Reiner Castro

Personal information
- Full name: Reiner Alvey Castro Barrera
- Date of birth: 10 January 1994 (age 32)
- Place of birth: El Vigía, Venezuela
- Height: 1.69 m (5 ft 7 in)
- Position: Forward

Team information
- Current team: Deportes Puerto Montt
- Number: 11

Youth career
- Aldea Acuña
- 2011–2013: Atlético La Fría [es]

Senior career*
- Years: Team / Apps / (Gls)
- 2013: Atlético La Fría [es] / – / (–)
- 2013–2014: Deportivo El Vígia [es] / – / (–)
- 2014: Atlético El Vigía / – / (–)
- 2015–2016: Caracas B / – / (–)
- 2016–2018: Caracas / 60 / (15)
- 2018: → Santiago Wanderers (loan) / 31 / (10)
- 2019–2022: Deportes Temuco / 105 / (24)
- 2023: Deportes Copiapó / 14 / (2)
- 2024: Universidad de Concepción / 11 / (7)
- 2025–: Deportes Puerto Montt / 11 / (5)

= Reiner Castro =

Venezuelan footballer (born 1994)

Reiner Alvey Castro Barrera (born 10 January 1994) is a Venezuelan footballer who plays as a forward for Chilean club Deportes Puerto Montt.

==Career==
Trained at Aldea Acuña from Orope and Atlético La Fría, Castro started his career with them in the Venezuelan third level.
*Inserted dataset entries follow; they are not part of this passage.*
(* ===== verification/ManagerBounds.v ===== *)
(** * The work queue stays bounded

    Every call of the manager, and the worker, keeps the queue within its
    capacity, whatever guarantee-keeping threads do in between. *)
From stdpp Require Import base list gmap strings relations.
From Stdlib Require Import ZArith Lia.
From S2P Require Import Prelude RustStr ArgvBudget External RunContract Digest StoreBase AssistantContent RunStore TurnContract TurnStore Manager.
Import RunStateOps.

Open Scope Z_scope.
Open Scope rust_scope.

Section Props.
Context {EX : External} {CC : ContentCodec} {MF : MillisFormat} {DG : Digest} {VJ : V4Json} {RD : RequestDigest}.

(** ** Bounds of the queue *)
Definition queue_bounded (st : St) : Prop :=
  (length (queue st.2) <= capacity st.2)%nat /\ (1 <= capacity st.2 <= 32)%nat.

Section Bounds.
Variable env : Env.
Hypothesis env_bounded : forall n m, queue_bounded (n, m) -> queue_bounded (n, interfere env n m).

Lemma keeps_atomic {A} (f : nat -> Mgr -> A * Mgr) :
  (forall n m, queue_bounded (n, m) -> queue_bounded (n, (f n m).2)) ->
  keeps queue_bounded (atomic env f).
Proof.
  intros Hf [n m] Hm. unfold atomic. simpl. specialize (Hf n _ (env_bounded n m Hm)).
  by destruct (f n (interfere env n m)).
Qed.

(** A step that leaves the queue alone. *)
Lemma keeps_aside {A} (f : nat -> Mgr -> A * Mgr) :
  (forall n m, queue (f n m).2 = queue m /\ capacity (f n m).2 = capacity m) ->
  keeps queue_bounded (atomic env f).
Proof.
  intros Hf. apply keeps_atomic. intros n m Hm. unfold queue_bounded in *. simpl in *.
  destruct (Hf n m) as [-> ->]. done.
Qed.

Lemma keeps_store_call {A} (op : Tick -> Tx RunDb StoreError A) : keeps queue_bounded (store_call env op).
Proof. apply keeps_aside. intros n m. by destruct (op (tick env n) (store m)). Qed.

Lemma keeps_attempt {A} (p : Tx St ManagerError A) :
  keeps queue_bounded p -> keeps queue_bounded (attempt p).
Proof. intros Hp st Hst. unfold attempt. specialize (Hp st Hst). by destruct (p st). Qed.

Lemma keeps_retry {A} fuel err (body : Tx St ManagerError (option A)) :
  keeps queue_bounded body -> keeps queue_bounded (retry fuel err body).
Proof.
  intros Hb. induction fuel as [|fuel IH]; [apply keeps_raise|]. apply keeps_bind; [done|].
  intros [a|]; [apply keeps_ret|done].
Qed.

(** Walk through the code: every step is a store call, a step aside, or one of
    the two steps on the queue. *)
Ltac bounded :=
  repeat first
    [ assumption
    | apply keeps_ret | apply keeps_raise | apply keeps_lift
    | apply keeps_store_call | apply keeps_attempt | apply keeps_retry
    | apply keeps_bind; [|intros ?]
    | apply keeps_aside; by intros ? ?
    | match goal with
      | |- keeps _ (match ?x with _ => _ end) => destruct x
      | |- keeps _ (let '(_, _) := ?x in _) => destruct x
      end ].

Lemma bounded_fetch id : keeps queue_bounded (fetch_run env id).
Proof. unfold fetch_run, lift_store. bounded. Qed.
Lemma bounded_transition id e n ev : keeps queue_bounded (transition env id e n ev).
Proof. apply keeps_store_call. Qed.
Lemma bounded_event kind d : keeps queue_bounded (event env kind d).
Proof. unfold event, now_millis. bounded. Qed.
Lemma bounded_failure_event c d : keeps queue_bounded (failure_event env c d).
Proof. unfold failure_event, now_millis. bounded. Qed.
Lemma bounded_cancellation_event r : keeps queue_bounded (cancellation_event env r).
Proof. unfold cancellation_event, now_millis. bounded. Qed.
Lemma bounded_cancellation_reason s : keeps queue_bounded (cancellation_reason env s).
Proof. unfold cancellation_reason, load_shutting_down. bounded. Qed.
Lemma bounded_settled {A} r (k : Tx St ManagerError A) :
  keeps queue_bounded k -> keeps queue_bounded (settled r k).
Proof. intros Hk. unfold settled. bounded. Qed.
Lemma bounded_finish id : keeps queue_bounded (finish_admission env id).
Proof. unfold finish_admission, notify. bounded. Qed.

Ltac bounded' :=
  repeat first
    [ progress bounded
    | apply bounded_fetch | apply bounded_transition | apply bounded_event | apply bounded_failure_event
    | apply bounded_cancellation_event | apply bounded_cancellation_reason | apply bounded_settled
    | apply bounded_finish ].

Lemma bounded_settle id t o : keeps queue_bounded (settle_attempt env id t o).
Proof. unfold settle_attempt, is_cancelled, load_shutting_down. bounded'. Qed.
Lemma bounded_finish_cancelled id : keeps queue_bounded (finish_cancelled env id).
Proof. unfold finish_cancelled. bounded'. Qed.
Lemma bounded_finalize id s : keeps queue_bounded (finalize_v4_turn env id s).
Proof. unfold finalize_v4_turn. bounded'. Qed.
Lemma bounded_finish_as_cancelled i t : keeps queue_bounded (finish_as_cancelled env i t).
Proof.
  unfold finish_as_cancelled, cancel_token.
  repeat first [progress bounded' | apply bounded_finish_cancelled | apply bounded_finalize].
Qed.
Lemma bounded_start_conflict id : keeps queue_bounded (settle_start_conflict env id).
Proof.
  unfold settle_start_conflict. repeat first [progress bounded' | apply bounded_finish_cancelled].
Qed.
Lemma bounded_cancel id : keeps queue_bounded (cancel env id).
Proof. unfold cancel, cancel_token, notify. bounded'. Qed.
Lemma bounded_cancel_queued id r : keeps queue_bounded (cancel_queued env id r).
Proof. unfold cancel_queued. repeat first [progress bounded' | apply bounded_finish_cancelled]. Qed.
Lemma bounded_reject id c d : keeps queue_bounded (reject_admission env id c d).
Proof. unfold reject_admission, transition_with_failure, lift_store. bounded'. Qed.
Lemma bounded_execute i : keeps queue_bounded (execute_item env i).
Proof.
  unfold execute_item, new_token, load_shutting_down, cancel_token, is_cancelled, run_executor, lift_store.
  repeat first [progress bounded' | apply bounded_start_conflict | apply bounded_finish_as_cancelled
               | apply bounded_settle | apply bounded_finalize].
Qed.
Lemma bounded_interrupt : keeps queue_bounded (interrupt_admitted env).
Proof.
  unfold interrupt_admitted, notify. bounded. rename a into ids.
  induction ids as [|id ids IH]; simpl; unfold lift_store; bounded'.
Qed.

#[local] Opaque execute_item cancel_queued interrupt_admitted.

Lemma bounded_try_send i : keeps queue_bounded (try_send env i).
Proof.
  apply keeps_atomic. intros n m [Hq Hc]. simpl in *. destruct (receiver m); simpl; [|done].
  destruct (Nat.leb_spec (capacity m) (length (queue m))); simpl; [done|].
  split; simpl; [rewrite length_app; simpl; lia|done].
Qed.
Lemma bounded_enqueue i : keeps queue_bounded (enqueue env i).
Proof.
  unfold enqueue. apply keeps_bind; [apply keeps_aside; intros n m; by destruct (sender m)|].
  intros cloned. repeat first [progress bounded' | apply bounded_reject | apply bounded_try_send].
Qed.
#[local] Opaque enqueue.
Lemma bounded_submit r : keeps queue_bounded (submit env r).
Proof.
  unfold submit, load_shutting_down, lift_store.
  repeat first [apply bounded_enqueue | progress bounded'
               | intros st Hst; apply (keeps_store_call (A := RunRecord)), Hst].
Qed.
Lemma bounded_admit r now : keeps queue_bounded (admit_v4 env r now).
Proof. intros st Hst. by apply (keeps_store_call (A := V4TurnSubmission)). Qed.
Lemma bounded_submit_v4 r : keeps queue_bounded (submit_v4 env r).
Proof.
  unfold submit_v4, load_shutting_down, now_millis, lift_store.
  repeat first [apply bounded_enqueue | apply bounded_admit | progress bounded'].
Qed.
Lemma bounded_recv : keeps queue_bounded (recv env).
Proof.
  apply keeps_atomic. intros n m [Hq Hc]. simpl in *. destruct (queue m) as [|i q] eqn:Hqq.
  - destruct (_ || _); simpl; split; simpl; rewrite ?Hqq; done.
  - split; simpl; [simpl in Hq; lia|done].
Qed.
Lemma bounded_drop_receiver : keeps queue_bounded (atomic env (fun _ m => (tt, set_queue false [] m))).
Proof. apply keeps_atomic. intros n m [Hq Hc]. split; simpl; [lia|done]. Qed.
Lemma bounded_worker fuel : keeps queue_bounded (worker_entry env fuel).
Proof.
  unfold worker_entry. apply keeps_bind.
  - apply keeps_attempt. induction fuel as [|fuel IH]; simpl; [apply keeps_ret|].
    unfold load_shutting_down.
    repeat first [apply bounded_recv | progress bounded' | apply bounded_execute | apply bounded_cancel_queued].
  - intros [[]|e]; repeat first [apply bounded_drop_receiver | progress bounded' | apply bounded_interrupt].
Qed.
Lemma bounded_shutdown : keeps queue_bounded (shutdown env).
Proof. unfold shutdown. repeat first [progress bounded' | apply bounded_interrupt]. Qed.
#[local] Transparent enqueue execute_item cancel_queued interrupt_admitted.
End Bounds.

(** The bounded queue stays bounded: if it holds at most its capacity, from 1
    to 32, then so it does after any submission, cancellation, worker run or
    shutdown, under any interference with the same guarantee; a started manager
    satisfies it for every configuration. *)
Theorem queue_stays_bounded (env : Env)
    (Hrely : forall n m, queue_bounded (n, m) -> queue_bounded (n, interfere env n m)) :
  (forall request, keeps queue_bounded (submit env request))
  /\ (forall request, keeps queue_bounded (submit_v4 env request))
  /\ (forall id, keeps queue_bounded (cancel env id))
  /\ (forall fuel, keeps queue_bounded (worker_entry env fuel))
  /\ keeps queue_bounded (shutdown env)
  /\ forall db config n, queue_bounded (n, start db config).
Proof.
  split; [by intros; apply bounded_submit|]. split; [by intros; apply bounded_submit_v4|]. split; [by intros; apply bounded_cancel|].
  split; [by intros; apply bounded_worker|]. split; [by apply bounded_shutdown|].
  intros db config n. unfold queue_bounded, effective_queue_capacity, MAX_QUEUE_CAPACITY, MIN_QUEUE_CAPACITY.
  simpl. unfold effective_queue_capacity, MAX_QUEUE_CAPACITY, MIN_QUEUE_CAPACITY. lia.
Qed.
End Props.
After he played for Deportivo El Vígia and Atlético El Vigía before joining Caracas FC. He made appearances for the B-team in 2015–2016.

He was loaned to Santiago Wanderers from Caracas FC in 2018.

In 2023, Castro played for Deportes Copiapó. The next season, he switched to Universidad de Concepción.

In 2025, Castro joined Deportes Puerto Montt and won the 2025 Segunda División Profesional de Chile.